Prompt:
Within the entries below, the lines from the one with "let L := url_lib re in" through the one with "assert (URLFilter.should_crawl" are to be set down exactly, both ends kept.

>>>>>

(** The seed, a candidate at depth 2, one at depth 3 and a pop leave a
    queue within [max_depth = 2]. *)
Lemma queue_within_max_depth_sample :
  Forall (fun item => item.2 <= 2)
    (Scheduler.queue
       (Scheduler.run (Scheduler.init 2 false None)
          [Scheduler.Add home 0; Scheduler.Add "https://example.com/page1" 2;
           Scheduler.Add "https://example.com/page2" 3; Scheduler.Get])).
Proof.
  refine (proj1 (queue_within_max_depth (Scheduler.init 2 false None) _ _)).
  simpl. constructor.
Defined.
End SchedulerSamples.

(** C5, the counterexample.  The first sample run, with [max_depth = 5],
    leaves [("https://example.com/3", 3)] in the queue of its final
    snapshot; the run resumed with [max_depth = 2] appends the entries of
    the snapshot to its queue without passing them through [add], so its
    queue holds an entry deeper than its [max_depth]. *)
Lemma resume_restores_deeper_entry :
  Scheduler.max_depth (Crawler.scheduler Sample.resumed) = 2
  /\ Scheduler.queue (Crawler.scheduler Sample.resumed) = [("https://example.com/3", 3)]
  /\ ~ Forall (fun item => item.2 <= Scheduler.max_depth (Crawler.scheduler Sample.resumed))
         (Scheduler.queue (Crawler.scheduler Sample.resumed)).
Proof.
  assert (Scheduler.max_depth (Crawler.scheduler Sample.resumed) = 2) as Hm
    by (vm_compute; reflexivity).
  assert (Scheduler.queue (Crawler.scheduler Sample.resumed)
          = [("https://example.com/3", 3)]) as Hq
    by (vm_compute; reflexivity).
  split; [done|]. split; [done|].
  rewrite Hm, Hq. intros Hall. inversion Hall as [|? ? Hle _]. simpl in Hle. lia.
Qed.

(** ** The URL filter *)

Section GlobFacts.
Implicit Types (name rest : string).

Lemma append_cons (c : ascii) (a b : string) : String c a +:+ b = String c (a +:+ b).
Proof. reflexivity. Qed.

Lemma append_nil_l (b : string) : EmptyString +:+ b = b.
Proof. reflexivity. Qed.

Lemma append_assoc (a b c : string) : (a +:+ b) +:+ c = a +:+ (b +:+ c).
Proof. induction a as [|x a IH]; [done|]. by rewrite !append_cons, IH. Qed.

(** A pattern that ends in a star matches every continuation. *)
Lemma matches_star_any name : Glob.matches "*" name = true.
Proof.
  induction name as [|c name IH]; [done|].
  simpl in *. exact IH.
Qed.

(** A star at the head of a pattern skips any prefix of the name. *)
Lemma matches_star_skip (pattern : string) (skipped rest : string) :
  Glob.matches pattern rest = true ->
  Glob.matches (String "*" pattern) (skipped +:+ rest) = true.
Proof.
  intros Hrest. induction skipped as [|c skipped IH].
  - rewrite append_nil_l. destruct rest; simpl; by rewrite Hrest.
  - rewrite append_cons. simpl in *. rewrite IH. apply orb_true_r.
Qed.

Lemma matches_private (before after : string) :
  Glob.matches "*/private/*" (before +:+ "/blog/private/" +:+ after) = true.
Proof.
  change "/blog/private/" with ("/blog" +:+ "/private/").
  rewrite (append_assoc "/blog"), <- (append_assoc before).
  apply matches_star_skip.
  rewrite !append_cons, append_nil_l.
  change (Glob.matches "*" after = true). apply matches_star_any.
Qed.
End GlobFacts.

Section FilterFacts.
Context `{UrlLib}.

Lemma exclude_match_rejects (f : URLFilter.t) (url pattern : string) :
  In pattern (URLFilter.exclude_patterns f) ->
  URLFilter._match_pattern url pattern = true ->
  URLFilter.should_crawl f url = false.
Proof.
  intros Hin Hm. unfold URLFilter.should_crawl.
  destruct (_ && _); [done|]. destruct (_ && _); [done|].
  assert (existsb (URLFilter._match_pattern url) (URLFilter.exclude_patterns f) = true)
    as -> by (apply existsb_exists; eauto).
  by destruct (URLFilter.exclude_patterns f).
Qed.
End FilterFacts.

(** C9. A URL that matches one of the exclude patterns of a [URLFilter] is
    rejected by [should_crawl], whatever its include patterns are and
    whether the URL matches them.  With include [*/blog/*] and exclude
    [*/private/*], every URL that contains [/blog/private/] is rejected,
    by the filter and by a combined filter built from the same
    configuration. *)
Theorem exclude_overrides_include :
  (forall (L : UrlLib) (f : URLFilter.t) (url pattern : string),
      In pattern (URLFilter.exclude_patterns f) ->
      URLFilter._match_pattern url pattern = true ->
      URLFilter.should_crawl f url = false)
  /\ (forall (re : string -> string -> option bool) (before after : string),
        let L := url_lib re in
        let url := before +:+ "/blog/private/" +:+ after in
        URLFilter.should_crawl
          (URLFilter.init (Some ["*/blog/*"]) (Some ["*/private/*"]) None) url = false
        /\ CombinedFilter.should_crawl
             (CombinedFilter.from_config (Some ["*/blog/*"]) (Some ["*/private/*"]) None None)
             url = false).
Proof.
  split; [intros L; apply exclude_match_rejects|].
  intros re before after L url.
  assert (URLFilter.should_crawl
            (URLFilter.init (Some ["*/blog/*"]) (Some ["*/private/*"]) None) url = false) as Hf.
  { apply (exclude_match_rejects _ url "*/private/*"); [by left|].
    unfold URLFilter._match_pattern. simpl. apply matches_private. }
  split; [done|].
  unfold CombinedFilter.should_crawl, CombinedFilter.from_config. simpl.
  by rewrite Hf.
Qed.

<<<<<

Reply to the exercise:
        let L := url_lib re in
        let url := before +:+ "/blog/private/" +:+ after in
        URLFilter.should_crawl
          (URLFilter.init (Some ["*/blog/*"]) (Some ["*/private/*"]) None) url = false
        /\ CombinedFilter.should_crawl
             (CombinedFilter.from_config (Some ["*/blog/*"]) (Some ["*/private/*"]) None None)
             url = false).
Proof.
  split; [intros L; apply exclude_match_rejects|].
  intros re before after L url.
  assert (URLFilter.should_crawl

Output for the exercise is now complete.